The Science Education Against Drug Abuse Partnership (SEADAP) program aims to expose students from 6th through 12th grade to the real-world applications of the scientific method in order to teach them about drug addiction.
Now in its third year, the SEADAP program continues to implement hands-on curriculum educating students about the science of drug addiction and the adverse effects of widely abused substances while exposing students in research activities to increase their interest in STEM careers.
Students are led in the design of their own experiments on planaria, a type of flatworm, with nicotine, alcohol, and sucrose solutions to conduct investigations from lab manuals that specifically address the National Science Education Standards & Common Core, while building partnerships with medical scientists, addiction specialists and professional educators, to educate the general public about drug abuse.
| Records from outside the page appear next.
(* ===== verification/Graph.v ===== *)
(** * Graph: validated gossip (src/src/graph/mod.rs)

    The public network graph: channels from signed announcements, one policy
    per direction from signed updates, and the adjacency lists the router
    follows.  The two maps of the code are [gmap]s, the one keyed by public
    keys under their serialization. *)
From stdpp Require Import gmap.
From S2P Require Import Prelude Secp Types Msgs Tx.

Inductive GossipError : Type := BadSignature | UnknownChannel | WrongChain | Ignored.

Record DirectionalInfo : Type := {
  timestamp : Z;
  enabled : bool;
  cltv_expiry_delta : Z;
  htlc_minimum_msat : Z;
  htlc_maximum_msat : Z;
  fee_base_msat : Z;
  fee_proportional_millionths : Z;
}.

(** [base + amount * ppm / 1_000_000], each operation at [u64]. *)
Definition fee_for (d : DirectionalInfo) (amount : Z) : Z :=
  wrap 64 (fee_base_msat d + wrap 64 (amount * fee_proportional_millionths d) / 1_000_000).

Section graph.
Context `{S : Secp}.

Record ChannelInfo : Type := {
  node_1 : PublicKey;
  node_2 : PublicKey;
  capacity_sat : option Z;
  one_to_two : option DirectionalInfo;
  two_to_one : option DirectionalInfo;
}.

Record NodeInfo : Type := {
  last_timestamp : Z;
  alias : bytes;
  node_channels : list Z;
}.

Record NetworkGraph : Type := {
  g_chain_hash : bytes;
  channels : gmap Z ChannelInfo;
  nodes : gmap bytes NodeInfo;
}.

#[export] Instance channel_info_eta : Eta ChannelInfo := fun c =>
  {| node_1 := node_1 c; node_2 := node_2 c; capacity_sat := capacity_sat c;
     one_to_two := one_to_two c; two_to_one := two_to_one c |}.
#[export] Instance node_info_eta : Eta NodeInfo := fun n =>
  {| last_timestamp := last_timestamp n; alias := alias n; node_channels := node_channels n |}.
#[export] Instance graph_eta : Eta NetworkGraph := fun g =>
  {| g_chain_hash := g_chain_hash g; channels := channels g; nodes := nodes g |}.

Definition default_node : NodeInfo :=
  {| last_timestamp := 0; alias := replicate 32 0; node_channels := [] |}.

Definition new (network : Network) : NetworkGraph :=
  {| g_chain_hash := chain_hash network; channels := ∅; nodes := ∅ |}.

Definition channel (g : NetworkGraph) (scid : Z) : option ChannelInfo := channels g !! scid.
Definition node (g : NetworkGraph) (id : PublicKey) : option NodeInfo := nodes g !! pk_serialize id.
Definition channel_count (g : NetworkGraph) : nat := size (channels g).

(** [entry(node).or_default().channels.push(scid)]. *)
Definition push_channel (scid : Z) (nodes : gmap bytes NodeInfo) (id : PublicKey) : gmap bytes NodeInfo :=
  let n := default default_node (nodes !! pk_serialize id) in
  <[pk_serialize id := n <| node_channels := node_channels n ++ [scid] |>]> nodes.

Definition announcement_verifies (msg : ChannelAnnouncement) : bool :=
  let hash := sha256d (channel_announcement_payload msg) in
  verify_ecdsa hash (ca_node_signature_1 msg) (ca_node_id_1 msg)
  && verify_ecdsa hash (ca_node_signature_2 msg) (ca_node_id_2 msg)
  && verify_ecdsa hash (ca_bitcoin_signature_1 msg) (ca_bitcoin_key_1 msg)
  && verify_ecdsa hash (ca_bitcoin_signature_2 msg) (ca_bitcoin_key_2 msg).

Definition ids_ordered (msg : ChannelAnnouncement) : bool :=
  match bytes_cmp (pk_serialize (ca_node_id_1 msg)) (pk_serialize (ca_node_id_2 msg)) with
  | Lt => true | _ => false
  end.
ECU recently hosted a group of educators from Pitt, Martin and Lenoir county public schools, continuing to expand the SEADAP program into North Carolina’s STEM curriculum.
ECU is collaborating with Temple University on this project. Dr. Scott Rawls of Temple is the co- principal investigator, and Dr. Rhea Miles of ECU is the co-principal investigator.
Teachers will be working with high school students from Pitt, Martin, and Lenoir counties to conduct research investigations at ECU to study the effect of nicotine, caffeine, alcohol and sucrose on planaria under the direction of Miles in the Department of Mathematics, Science, and Instructional Technology Education in the College of Education.
Teachers will also work with students to study the effects of drug addiction on flatworms through the SEADAP grant.